Latitante ricatta barista: «Aiutaci, altrimenti domani non ti presentare all’apertura del bar»

Il latitante, aiutato da due complici, costringeva il titolare di un bar a consegnargli somme di denaro sotto minacce esplicite: tre arresti
I carabinieri hanno messo fine all'estorsione praticata dal latitante e dai due complici
I carabinieri hanno messo fine all'estorsione praticata dal latitante e dai due complici Carabinieri

VENARIA - «Se puoi aiutarci bene, altrimenti domani non ti presentare all’apertura del bar». Sono queste le parole pronunciate da Massimo Carta, latitante, nei confronti di un malcapitato titolare di un bar di Venaria.

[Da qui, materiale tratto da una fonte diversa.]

(** ** The event loop's side *)

Definition feedBody (data : list Z) (eof : bool) (c : ConnectionIO) : ConnectionIO :=
  let c := match data with
    | [] => c
    | _ => set_read (read_chunk_ c ++ data) (u64 (body_bytes_fed_ c + zlen data)) true (read_eof_ c) (read_error_ c) c
    end in
  if eof then set_read (read_chunk_ c) (body_bytes_fed_ c) (read_data_ready_ c) true (read_error_ c) c else c.

Definition feedError (c : ConnectionIO) : ConnectionIO :=
  set_read (read_chunk_ c) (body_bytes_fed_ c) (read_data_ready_ c) (read_eof_ c) true c.

Definition writeError (c : ConnectionIO) : ConnectionIO :=
  set_write [] (write_cursor_ c) (write_pending_ c) (finished_ c) true c.

Definition pendingWriteData (c : ConnectionIO) : list Z :=
  if zlen (write_buffer_ c) <=? write_cursor_ c then [] else drop (Z.to_nat (write_cursor_ c)) (write_buffer_ c).

Definition advanceWrite (n : Z) (c : ConnectionIO) : ConnectionIO :=
  let cursor := u64 (write_cursor_ c + n) in
  if zlen (write_buffer_ c) <=? cursor then set_write [] 0 false (finished_ c) (write_error_ c) c
  else set_write (write_buffer_ c) cursor (write_pending_ c) (finished_ c) (write_error_ c) c.

Definition isWritePending (c : ConnectionIO) : bool := write_pending_ c.
Definition isFinished (c : ConnectionIO) : bool := finished_ c && match write_buffer_ c with [] => true | _ => false end.
Definition hasError (c : ConnectionIO) : bool := write_error_ c.
Definition needsMoreBody (c : ConnectionIO) : bool :=
  (body_bytes_fed_ c <? content_length_ c) && negb (read_eof_ c) && negb (read_error_ c).
Definition bodyBytesReceived (c : ConnectionIO) : Z := body_bytes_fed_ c.

(** ** The body: what the worker gets is what was fed *)

(** The two sides of the body, in any interleaving. *)
Inductive body_op := Feed (data : list Z) (eof : bool) | FeedError | ReadChunk (max_chunk : Z).

Definition body_step (op : body_op) (c : ConnectionIO) : option (list BodyReadResult * ConnectionIO) :=
  match op with
  | Feed data eof => Some ([], feedBody data eof c)
  | FeedError => Some ([], feedError c)
  | ReadChunk n => '(r, c) ← readBodyChunk n c; Some ([r], c)
  end.

(** What the worker has read; [None] when it would have to wait at that point. *)
Fixpoint body_run (ops : list body_op) (c : ConnectionIO) : option (list BodyReadResult * ConnectionIO) :=
  match ops with
  | [] => Some ([], c)
  | op :: ops =>
      '(out, c) ← body_step op c;
      '(outs, c) ← body_run ops c;
      Some (out ++ outs, c)
  end.

Definition fed (ops : list body_op) : list Z := mjoin ((fun op => match op with Feed d _ => d | _ => [] end) <$> ops).
Definition delivered (outs : list BodyReadResult) : list Z := mjoin (rr_data <$> outs).

Lemma take_chunk_data n c r c' : take_chunk n c = (r, c') -> rr_data r ++ read_chunk_ c' = read_chunk_ c.
Proof.
  unfold take_chunk. intros [= <- <-]. cbn. destruct (zlen (read_chunk_ c) <=? n); [apply app_nil_r|apply take_drop].
Qed.

Lemma readBodyChunk_data n c r c' :
  readBodyChunk n c = Some (r, c') ->
  rr_data r ++ read_chunk_ c' = read_chunk_ c /\ body_bytes_fed_ c' = body_bytes_fed_ c /\ content_length_ c' = content_length_ c.
Proof.
  unfold readBodyChunk. destruct (negb _); [done|]. intros H.
  assert ((r, c') = take_chunk n c \/ (c' = c /\ rr_data r = [] /\ read_chunk_ c = [])) as [E|(-> & -> & E)].
  { destruct (read_chunk_ c), (empty_status c); injection H as <- <-; auto. }
  - split; [by eapply take_chunk_data|]. unfold take_chunk in E. injection E as -> ->. done.
  - by rewrite E.
Qed.

Lemma body_step_data op c out c' : body_step op c = Some (out, c') ->
  delivered out ++ read_chunk_ c' = read_chunk_ c ++ fed [op] /\
  body_bytes_fed_ c' = (match op with Feed (_ :: _) _ => u64 (body_bytes_fed_ c + zlen (fed [op])) | _ => body_bytes_fed_ c end) /\
  content_length_ c' = content_length_ c.
Proof.
  destruct op as [data eof| |n]; cbn [body_step].
  - intros [= <- <-]. unfold fed, delivered, feedBody. cbn. rewrite !app_nil_r.
    destruct data, eof; cbn; rewrite ?app_nil_r; done.
  - intros [= <- <-]. unfold fed, delivered. cbn. by rewrite app_nil_r.
  - destruct (readBodyChunk n c) as [[r c1]|] eqn:E; [|done]. cbn. intros [= <- <-].
    apply readBodyChunk_data in E as (E1 & E2 & E3). unfold fed, delivered. cbn. by rewrite !app_nil_r.
Qed.

Lemma fed_cons op ops : fed (op :: ops) = fed [op] ++ fed ops.
Proof. unfold fed. cbn. by rewrite app_nil_r. Qed.

Lemma delivered_app outs outs' : delivered (outs ++ outs') = delivered outs ++ delivered outs'.
Proof. unfold delivered. by rewrite fmap_app, join_app. Qed.

Lemma body_run_data ops : forall c outs c', body_run ops c = Some (outs, c') ->
  0 <= body_bytes_fed_ c -> body_bytes_fed_ c + zlen (fed ops) < 2 ^ 64 ->
  delivered outs ++ read_chunk_ c' = read_chunk_ c ++ fed ops /\
  body_bytes_fed_ c' = body_bytes_fed_ c + zlen (fed ops) /\ content_length_ c' = content_length_ c.
Proof.
  induction ops as [|op ops IH]; intros c outs c' H B0 B; cbn [body_run] in H.
  { injection H as <- <-. unfold fed, delivered. cbn. rewrite app_nil_r. split; [done|]. split; [unfold zlen; cbn; lia|done]. }
  destruct (body_step op c) as [[out c1]|] eqn:E1; [|done]. cbn in H.
  destruct (body_run ops c1) as [[outs1 c2]|] eqn:E2; [|done]. cbn in H. injection H as <- <-.
  apply body_step_data in E1 as (D1 & B1 & L1). rewrite (fed_cons op ops) in *. rewrite zlen_app in *.
  assert (body_bytes_fed_ c1 = body_bytes_fed_ c + zlen (fed [op])) as B1'.
  { pose proof (zlen_nonneg (fed [op])). pose proof (zlen_nonneg (fed ops)). rewrite B1.
    destruct op as [[|x d] e| |n]; try (change (zlen (fed _)) with 0; lia). unfold u64. apply Z.mod_small. lia. }
  pose proof (zlen_nonneg (fed [op])). destruct (IH _ _ _ E2) as (D2 & B2 & L2); [lia|lia|].
  split; [|split; [lia|congruence]]. by rewrite delivered_app, <- app_assoc, D2, app_assoc, D1, <- app_assoc.
Qed.

(** What has happened to the body so far, as the flags show it. *)
Lemma body_run_flags ops : forall c outs c', body_run ops c = Some (outs, c') ->
  read_eof_ c' = read_eof_ c || existsb (fun op => match op with Feed _ e => e | _ => false end) ops /\
  read_error_ c' = read_error_ c || existsb (fun op => match op with FeedError => true | _ => false end) ops.
Proof.
  induction ops as [|op ops IH]; intros c outs c' H; cbn [body_run] in H.
  { injection H as <- <-. cbn. by rewrite !orb_false_r. }
  destruct (body_step op c) as [[out c1]|] eqn:E1; [|done]. cbn in H.
  destruct (body_run ops c1) as [[outs1 c2]|] eqn:E2; [|done]. cbn in H. injection H as <- <-.
  apply IH in E2 as [-> ->]. cbn [existsb]. rewrite !orb_assoc. destruct op as [data e| |n]; cbn in E1.
  - injection E1 as <- <-. unfold feedBody. destruct data, e; cbn; rewrite ?orb_true_r, ?orb_false_r; split; done.
  - injection E1 as <- <-. cbn. rewrite orb_true_r, orb_false_r. split; done.
  - unfold readBodyChunk in E1. destruct (negb _); [done|]. rewrite !orb_false_r.
    destruct (read_chunk_ c), (empty_status c); cbn in E1; injection E1 as <- <-; done.
Qed.

Lemma readBodyChunk_status n c r c' : 0 <= n -> readBodyChunk n c = Some (r, c') ->
  zlen (rr_data r) <= n /\
  match rr_status r with
  | Data => zlen (rr_data r) = n
  | st => read_chunk_ c' = [] /\ st = empty_status c'
  end.
Proof.
  intros Hn H. unfold readBodyChunk in H. destruct (read_ready n c) eqn:R; [|done]. cbn [negb] in H.
  assert ((r, c') = take_chunk n c \/ (c' = c /\ r = mkResult [] (empty_status c) /\ read_chunk_ c = [] /\ empty_status c <> Data))
    as [E|(-> & -> & E & N)].
  { destruct (read_chunk_ c), (empty_status c); injection H as <- <-; auto. }
  - unfold take_chunk in E. injection E as -> ->. cbn. destruct (Z.leb_spec (zlen (read_chunk_ c)) n).
    + cbn. split; [done|].
      change (empty_status (set_read [] _ false _ _ c)) with (empty_status c).
      destruct (empty_status c) eqn:S; try done.
      unfold read_ready in R. unfold empty_status in S.
      destruct (bodyCompleteLocked c); [done|]. destruct (read_error_ c); [done|]. destruct (read_eof_ c); [done|].
      rewrite !orb_false_r in R. lia.
    + destruct (drop (Z.to_nat n) (read_chunk_ c)) as [|x rest] eqn:D.
      { apply (f_equal length) in D. rewrite length_drop in D. unfold zlen in *. cbn in D. lia. }
      cbn. rewrite zlen_take by lia. split; lia.
  - cbn. split; [done|]. destruct (empty_status c); done.
Qed.

Lemma body_run_nonempty ops n c c' : body_run (ops ++ [ReadChunk n]) c = Some ([], c') -> 1 <= 0.
Proof.
  revert c. induction ops as [|op ops IH]; intros c H; cbn [body_run app] in H.
  - cbn [body_step] in H. destruct (readBodyChunk n c) as [[r1 c1]|] eqn:E; done.
  - destruct (body_step op c) as [[out c1]|] eqn:E1; [|done]. cbn in H.
    destruct (body_run (ops ++ [ReadChunk n]) c1) as [[outs1 c2]|] eqn:E2; [|done]. cbn in H. injection H as H <-.
    apply app_eq_nil in H as [_ ->]. by eapply IH.
Qed.

Lemma body_run_last ops : forall c outs r n c',
  body_run (ops ++ [ReadChunk n]) c = Some (outs ++ [r], c') ->
  exists c1, body_run ops c = Some (outs, c1) /\ readBodyChunk n c1 = Some (r, c').
Proof.
  induction ops as [|op ops IH]; intros c outs r n c' H; cbn [body_run app] in H.
  - cbn [body_step] in H. destruct (readBodyChunk n c) as [[r1 c1]|] eqn:E; [|done]. cbn in H.
    injection H as H <-. apply (app_inj_tail [] outs r1 r) in H as [<- <-]. by exists c.
  - destruct (body_step op c) as [[out c1]|] eqn:E1; [|done]. cbn in H.
    destruct (body_run (ops ++ [ReadChunk n]) c1) as [[outs1 c2]|] eqn:E2; [|done]. cbn in H. injection H as H <-.
    destruct outs1 as [|y outs1 _] using rev_ind.
    + exfalso. apply body_run_nonempty in E2. lia.
    + rewrite app_assoc in H. apply app_inj_tail in H as [<- <-]. apply IH in E2 as (c3 & E2 & E3).
      exists c3. split; [|done]. cbn [body_run]. rewrite E1. cbn. by rewrite E2.
Qed.

Lemma readBodyChunk_prefix n c r c' : readBodyChunk n c = Some (r, c') ->
  body_prefix_ c' = body_prefix_ c /\ read_eof_ c' = read_eof_ c /\ read_error_ c' = read_error_ c.
Proof.
  unfold readBodyChunk. destruct (negb _); [done|].
  destruct (read_chunk_ c), (empty_status c); intros [= <- <-]; done.
Qed.

Lemma body_run_prefix ops : forall c outs c', body_run ops c = Some (outs, c') -> body_prefix_ c' = body_prefix_ c.
Proof.
  induction ops as [|op ops IH]; intros c outs c' H; cbn [body_run] in H; [by injection H as <- <-|].
  destruct (body_step op c) as [[out c1]|] eqn:E1; [|done]. cbn in H.
  destruct (body_run ops c1) as [[outs1 c2]|] eqn:E2; [|done]. cbn in H. injection H as <- <-.
  rewrite (IH _ _ _ E2). destruct op as [data e| |n]; cbn in E1.
  - injection E1 as <- <-. unfold feedBody. by destruct data, e.
  - by injection E1 as <- <-.
  - destruct (readBodyChunk n c) as [[r c3]|] eqn:E3; [|done]. cbn in E1. injection E1 as <- <-.
    by apply readBodyChunk_prefix in E3 as (-> & _ & _).
Qed.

Il Tribunale di Sorveglianza di Vercelli aveva disposto un provvedimento di carcerazione nei suoi confronti, con un pena di due anni ancora da espiare. 

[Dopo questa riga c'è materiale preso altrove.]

(* ===== verification/HttpUtils.v ===== *)
(** * HTTP text: headers, request heads, marshalled header pairs

    http_utils.h, with [extract_content_length] and [HttpServer::parse_request] of
    main.cpp, and the [HttpData] they fill.  Strings of the C++ code are byte lists; an
    access outside of a buffer has no value. *)

From S2P Require Export Prelude.
From S2P Require Import ReqParse ReqHeaders.

Open Scope Z_scope.

Abbreviation HeaderPairs := (list (list Z * list Z)).

(** ** Characters and numbers *)

(** [tolower] in the C locale. *)
Definition tolower (c : Z) : Z := if (65 <=? c) && (c <=? 90) then c + 32 else c.

Definition digit_char (d : Z) : Z := if d <? 10 then 48 + d else 87 + d.

(** What [operator<<], [std::to_string] (base 10) and [%zx] (base 16) print. *)
Fixpoint to_base (b : Z) (fuel : nat) (z : Z) : list Z :=
  match fuel with
  | O => []
  | S fuel => if z <? b then [digit_char z] else to_base b fuel (z / b) ++ [digit_char (z mod b)]
  end.

(** 20 decimal and 16 hexadecimal digits hold every [size_t]. *)
Definition dec (z : Z) : list Z := to_base 10 20 z.
Definition hex (z : Z) : list Z := to_base 16 16 z.

Definition digit_val (c : Z) : option Z :=
  if (48 <=? c) && (c <=? 57) then Some (c - 48)
  else if (97 <=? c) && (c <=? 102) then Some (c - 87)
  else None.

(** The value of a run of digits. *)
Definition from_base (b : Z) (l : list Z) : Z := foldl (fun a c => b * a + default 0 (digit_val c)) 0 l.

Definition is_digit (c : Z) : bool := (48 <=? c) && (c <=? 57).

(** The longest prefix of characters that satisfy [f], and what follows it. *)
Fixpoint span (f : Z -> bool) (l : list Z) : list Z * list Z :=
  match l with
  | [] => ([], [])
  | c :: l' => if f c then let '(a, r) := span f l' in (c :: a, r) else ([], l)
  end.

(** The lines that repeated [std::getline] calls read, and that [extract_content_length]
    cuts out: a newline ends a line, and the last line may lack it. *)
Fixpoint lines (l : list Z) : list (list Z) :=
  match l with
  | [] => []
  | c :: l =>
      if c =? 10 then [] :: lines l
      else match lines l with [] => [[c]] | x :: xs => (c :: x) :: xs end
  end.

(** A string without its last character if that is a carriage return. *)
Definition strip_cr (l : list Z) : list Z :=
  match last l with Some 13 => take (length l - 1) l | _ => l end.

(** ** http_utils.h *)

Definition header_name_eq (a b : list Z) : bool :=
  if negb (zlen a =? zlen b) then false
  else forallb (fun '(x, y) => tolower x =? tolower y) (zip a b).

Definition reason_phrase (status_code : Z) : string :=
  match status_code with
  | 200 => "OK"
  | 201 => "Created"
  | 204 => "No Content"
  | 301 => "Moved Permanently"
  | 302 => "Found"
  | 304 => "Not Modified"
  | 400 => "Bad Request"
  | 401 => "Unauthorized"
  | 403 => "Forbidden"
  | 404 => "Not Found"
  | 405 => "Method Not Allowed"
  | 431 => "Request Header Fields Too Large"
  | 500 => "Internal Server Error"
  | 502 => "Bad Gateway"
  | 503 => "Service Unavailable"
  | _ => ""
  end%string.

Definition crlf : list Z := [13; 10].

Definition header_line (h : list Z * list Z) : list Z := h.1 ++ str ": " ++ h.2 ++ crlf.

Definition serialize_headers (status_code : Z) (headers : HeaderPairs) : list Z :=
  str "HTTP/1.1 " ++ dec status_code ++ str " " ++ str (reason_phrase status_code) ++ crlf
  ++ mjoin (header_line <$> headers) ++ crlf.

(** The size table of [deserialize_header_pairs]. *)
Fixpoint read_sizes (n : nat) (p : Z) (data : list Z) : option (list (Z * Z)) :=
  match n with
  | O => Some []
  | S n =>
      key_size ← load_u32 data p;
      value_size ← load_u32 data (p + 4);
      sizes ← read_sizes n (p + 8) data;
      Some ((key_size, value_size) :: sizes)
  end.

(** The keys and values; [key_size + 1] is computed in 32 bits where the pointer moves, in
    64 where it is compared. *)
Fixpoint read_pairs (sizes : list (Z * Z)) (p : Z) (data : list Z) (out : HeaderPairs) : option HeaderPairs :=
  match sizes with
  | [] => Some out
  | (key_size, value_size) :: sizes =>
      if zlen data <? p + key_size + 1 then Some out
      else
        key ← load data p key_size;
        let p := p + u32 (key_size + 1) in
        if zlen data <? p + value_size + 1 then Some out
        else
          value ← load data p value_size;
          read_pairs sizes (p + u32 (value_size + 1)) data (out ++ [(key, value)])
  end.

(** [None]: a read outside of [data]. *)
Definition deserialize_header_pairs (data : list Z) : option HeaderPairs :=
  if zlen data <? 4 then Some []
  else
    n ← load_u32 data 0;
    if zlen data <? 4 + n * 8 then Some []
    else
      sizes ← read_sizes (Z.to_nat n) 4 data;
      read_pairs sizes (4 + n * 8) data [].

(** ** main.cpp: the head of a request *)

(** [std::stoull] of a run of digits; it throws when the value does not fit. *)
Definition stoull (l : list Z) : option Z :=
  let n := from_base 10 l in if n <? 2 ^ 64 then Some n else None.

Definition is_blank (c : Z) : bool := (c =? 32) || (c =? 9).

(** A line of [extract_content_length]: the value it returns with this line, if any. *)
Definition content_length_line (line : list Z) : option Z :=
  let line := strip_cr line in
  if (15 <? zlen line) && bool_decide (line !! 14%nat = Some 58) then
    if header_name_eq (take 14 line) (str "Content-Length") then
      match span is_digit (span is_blank (drop 15 line)).2 with
      | ([], _) => None
      | (ds, _) => Some (default 0 (stoull ds))
      end
    else None
  else None.

Fixpoint first_some {A B} (f : A -> option B) (l : list A) : option B :=
  match l with
  | [] => None
  | x :: l => match f x with Some y => Some y | None => first_some f l end
  end.

Definition extract_content_length (headers : list Z) : Z :=
  default 0 (first_some content_length_line (lines headers)).

(** [HttpData] of http_filter.h. *)
Record HttpData := mkHttpData {
  hd_method : list Z;
  hd_path : list Z;
  hd_version : list Z;
  request_headers : HeaderPairs;
  response_headers : HeaderPairs;
  request_body : list Z;
  response_body : list Z;
  has_local_response : bool;
  local_response_code : Z;
  local_response_body : list Z;
  local_response_additional_headers : HeaderPairs
}.

(** [iss >> s] of a stream with [l] left: blanks are skipped, then the token is read. *)
Definition token (l : list Z) : list Z * list Z := span (fun c => negb (is_space c)) (skip_space l).

(** [std::getline] once: what is left behind the line. *)
Definition after_line (l : list Z) : list Z :=
  match (span (fun c => negb (c =? 10)) l).2 with [] => [] | _ :: l => l end.

(** A header line; a line without a colon is skipped. *)
Definition parse_header (line : list Z) : option (list Z * list Z) :=
  let '(name, rest) := span (fun c => negb (c =? 58)) line in
  match rest with
  | [] => None
  | _ :: value => Some (name, strip_cr (span is_blank value).2)
  end.

Fixpoint parse_headers (ls : list (list Z)) : HeaderPairs :=
  match ls with
  | [] => []
  | line :: ls =>
      if bool_decide (line = []) || bool_decide (line = [13]) then []
      else option_list (parse_header line) ++ parse_headers ls
  end.

Definition parse_request (request : list Z) : option HttpData :=
  let '(method, l) := token request in
  let '(path, l) := token l in
  let '(version, l) := token l in
  if bool_decide (method = []) || bool_decide (path = []) then None
  else Some (mkHttpData method path version (parse_headers (lines (after_line l))) [] [] [] false 0 [] []).

Example parse_get :
  (fun d => (hd_method d, hd_path d, hd_version d, request_headers d)) <$>
    parse_request (str "GET /x HTTP/1.1" ++ crlf ++ str "Host: a" ++ crlf ++ str "content-length:7" ++ crlf ++ crlf)
  = Some (str "GET", str "/x", str "HTTP/1.1", [(str "Host", str "a"); (str "content-length", str "7")]).
Proof. reflexivity. Qed.

Example content_length_7 :
  extract_content_length (str "GET /x HTTP/1.1" ++ crlf ++ str "Host: a" ++ crlf ++ str "content-length:7" ++ crlf ++ crlf) = 7.
Proof. reflexivity. Qed.

(** A head that the parser ends at a line with only a carriage return, behind which
    [extract_content_length] still finds a length: the event loop waits for a body that
    no header of the request announces. *)
Example hidden_content_length :
  let head := str "GET / HTTP/1.1" ++ [10] ++ crlf ++ str "Content-Length: 5" ++ crlf ++ crlf in
  extract_content_length head = 5 /\ request_headers <$> parse_request head = Some [].
Proof. split; reflexivity. Qed.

L’ESTORSIONE - E’ grazie alle intercettazioni telefoniche che i carabinieri della Compagnia di Venaria sono riusciti a risalire a Carta. Il latitante, grazie all’aiuto di due complici di 32 e 35 anni residenti a Torino, tra il dicembre 2016 e l’aprile 2017, hanno chiesto denaro al barista minacciandolo più volte.  In diverse occasione la vittima aveva ceduto consegnando la somma di 50 o 100 euro. I complici del Carta, durante la sua latitanza, lo tenevano costantemente informato sulla presenza di Forze di Polizia nell’aera da lui frequentate. I carabinieri hanno posto fine all’estorsione e assicurato alla giustizia il latitante.